_EXERCISE INSTRUCTIONS_
Write down, unchanged, the entries from the first line through the line holding "unfold same_client in". Include no other line.

_SUPPLIED ENTRIES_
= Beginning of Section =

(** ** Finishing *)

Lemma comp_finish_spec c h d : cached c h -> LRUMemCache.evictedItems h = [] -> LRUMemCache.working h = [] -> holds c h d -> readOnly (members c) = false ->
  d <> [] -> c_cacheBuffersize <= blocksize (members c) ->
  exists c', finish file_Sync pad c = Ret (true, c') /\ closed (data (members c')) d (blocksize (members c)).
Proof.
  intros [Ec I Es Ef Efs] Hq Hw [Hl Hb] Hro Hne Hbs. unfold finish. rewrite Ef, Ec.
  destruct (clear_spec h (members c) I Hq Hw) as (s1 & -> & I1 & Hs1 & K). cbn [rbind members]. unfold client_ok in I1; cbn in I1.
  unfold same_client in Hs1; cbn in Hs1. unfold same_shape, shape in Hs1. injection Hs1 as X1 X2 X3 X4 X5 X6 X7 X8.
  set (bs := blocksize (members c)) in *. pose proof (oo_size _ I1) as Hbz. rewrite X3 in Hbz. rewrite X7, Hro.
  assert (Hd0 : 0 < zlen d) by (destruct d; [done|]; rewrite zlen_cons; pose proof (zlen_nonneg d); lia).
  (* every block is in the file *)
  assert (Hk : forall x, 0 <= x < zlen d -> exists off, ztake (numBlockOffsets s1) (blockOffsets s1) !! Z.to_nat (x / bs) = Some off /\
    znth nul (block_content s1 off) (x mod bs) = znth nul d x).
  { intros x Hx. destruct (Hb x Hx) as (b & E & Eb). apply K in E. unfold kept in E; cbn in E. apply file_kept_spec in E as (S1 & S2 & S3 & off & E & ->); [|lia].
    destruct (start_spec bs x) as (_ & _ & _ & Est); [lia|lia|]. assert (Ediv : start bs x / bs = x / bs) by (rewrite Est, Z.mul_comm; apply Z.div_mul; lia).
    rewrite X3, Ediv in *. exists off. split; [|done]. unfold ztake. apply lookup_take_Some. split; [done|]. assert (0 <= x / bs) by (apply Z.div_pos; lia). lia. }
  unfold writeIndex. cbv zeta. cbn [blockOffsets with_index_offset numBlockOffsets uncompressedFile]. rewrite size_law. fold (data s1).
  destruct (Hk 0) as (off0 & E0 & _); [lia|]. rewrite bool_decide_false by (intros En; rewrite En in E0; unfold ztake in E0; by rewrite take_nil in E0).
  pose proof (oo_num _ I1) as Hnum. rewrite (proj2 (Z.ltb_ge _ _)) by lia. pose proof (oo_cap _ I1) as Hcap. rewrite X3 in Hcap.
  assert (H8 : 8 * numBlockOffsets s1 < 2 ^ 32) by (unfold c_cacheBuffersize in Hbs; nia). rewrite w32_id by lia.
  set (offs := ztake (numBlockOffsets s1) (blockOffsets s1)) in *.
  assert (Lo : zlen offs = numBlockOffsets s1) by (unfold offs; rewrite zlen_ztake; lia).
  assert (Eidx : ztake (8 * numBlockOffsets s1) (index_bytes (blockOffsets s1)) = index_bytes offs).
  { rewrite <- (ztake_zdrop (numBlockOffsets s1) (blockOffsets s1)), index_bytes_app. fold offs. rewrite <- Lo, <- zlen_index. apply ztake_app_zlen. }
  rewrite Eidx. match goal with |- context [writeToFile ?o ?b ?x] => destruct (writeToFile_spec o b x) as (f1 & -> & E1) end; [cbn; apply zlen_nonneg|].
  cbn [uncompressedFile with_index_offset index_offset] in E1. fold (data s1) in E1. rewrite file_write_end in E1.
  rewrite zlen_index, Lo, Z.eqb_refl. cbn [negb rbind]. unfold writeHeader.
  match goal with |- context [writeToFile 0 ?b ?x] => destruct (writeToFile_spec 0 b x) as (f2 & -> & E2); [lia|] end.
  cbn [uncompressedFile with_file] in E2. rewrite E1 in E2.
  assert (Ehd : forall x : own F, header_bytes pad x = header_of pad (index_offset x) (filesize x) (blocksize x)) by done.
  rewrite Ehd in E2 |- *. rewrite zlen_header, Z.eqb_refl. cbn [negb uncompressedFile with_file index_offset filesize blocksize with_index_offset] in E2 |- *.
  rewrite X1, X3 in E2. destruct (sync_law f2) as [Sy Sc]. destruct (file_Sync f2) as [ok f3]. cbn [fst snd] in Sy, Sc. subst ok. cbn [rbind error with_file].
  cbn [error with_file with_index_offset]. rewrite (oo_error _ I1). eexists. split; [reflexivity|].
  unfold data. cbn [members with_members uncompressedFile with_finished with_file]. rewrite Sc, E2. fold (data s1). set (hd := header_of _ _ _ _) in *.
  assert (Lh : zlen hd = c_header_size) by apply zlen_header. pose proof (oo_head _ I1) as HD. change c_header_size with 50 in Lh, HD.
  set (D := file_write (data s1 ++ index_bytes offs) 0 hd). pose proof (zlen_nonneg offs).
  assert (LD : zlen D = zlen (data s1) + 8 * zlen offs) by (unfold D; rewrite zlen_file_write, zlen_app, zlen_index by lia; lia).
  assert (Pk : forall off, off ∈ blockOffsets s1 -> place_in D bs off /\ content_in D bs off = block_content s1 off).
  { intros off Hin. assert (Ebc : block_content s1 off = content_in (data s1) bs off) by (unfold block_content, zero_block, content_in; by rewrite X3).
    rewrite Ebc. apply place_kept; [lia|by rewrite Lh|exact HD|]. pose proof (proj1 (Forall_forall _ _) (oo_places _ I1) off Hin) as Pl.
    unfold place_ok in Pl. by rewrite X3 in Pl. }
  assert (Hsub : forall off, off ∈ offs -> off ∈ blockOffsets s1).
  { intros off Hin. rewrite <- (ztake_zdrop (numBlockOffsets s1) (blockOffsets s1)). apply elem_of_app. by left. }
  split; [lia|rewrite Hl; split; [rewrite <- Hl; lia|apply Efs]|]. exists pad, (zlen (data s1)), offs. rewrite Hl. fold hd. change c_header_size with 50.
  split; [|split; [lia|split; [apply zlen_nonneg|split; [lia|split; [|split; [lia|split; [lia|split]]]]]]].
  - unfold D, file_write, zsplice. rewrite ztake_0. cbn [app]. rewrite <- Lh. unfold zsub. rewrite zdrop_0. apply ztake_app_zlen.
  - rewrite <- zlen_index. transitivity (zsub (zlen (data s1)) (zlen (index_bytes offs)) (data s1 ++ index_bytes offs ++ [])).
    + rewrite app_nil_r. apply (list_eq_znth nul); [rewrite !zlen_zsub; rewrite ?LD, ?zlen_app, ?zlen_index; lia|].
      rewrite zlen_zsub by (rewrite ?LD, ?zlen_index; lia). intros i Hi. rewrite zlen_index in *. rewrite !znth_zsub by lia. unfold D.
      rewrite znth_file_write by (rewrite ?zlen_app, ?zlen_index; lia). rewrite (proj2 (Z.leb_le 0 _)), (proj2 (Z.ltb_ge _ (0 + zlen hd))) by lia. cbn [andb].
      by rewrite (proj2 (Z.ltb_lt _ _)) by (rewrite zlen_app, zlen_index; lia).
    + by apply zsub_app_zlen.
  - apply Forall_forall. intros off Hin. by apply Pk, Hsub.
  - intros x Hx. rewrite <- Hl in Hx. destruct (Hk x Hx) as (off & E & Eb). exists off. split; [done|]. rewrite <- Eb. f_equal. apply Pk, Hsub. by eapply list_elem_of_lookup_2.
Qed.
End Close.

= End of Section =

_ANSWER SPACE_
(** ** Finishing *)

Lemma comp_finish_spec c h d : cached c h -> LRUMemCache.evictedItems h = [] -> LRUMemCache.working h = [] -> holds c h d -> readOnly (members c) = false ->
  d <> [] -> c_cacheBuffersize <= blocksize (members c) ->
  exists c', finish file_Sync pad c = Ret (true, c') /\ closed (data (members c')) d (blocksize (members c)).
Proof.
  intros [Ec I Es Ef Efs] Hq Hw [Hl Hb] Hro Hne Hbs. unfold finish. rewrite Ef, Ec.
  destruct (clear_spec h (members c) I Hq Hw) as (s1 & -> & I1 & Hs1 & K). cbn [rbind members]. unfold client_ok in I1; cbn in I1.
  unfold same_client in Hs1; cbn in Hs1. unfold same_shape, shape in Hs1. injection Hs1 as X1 X2 X3 X4 X5 X6 X7 X8.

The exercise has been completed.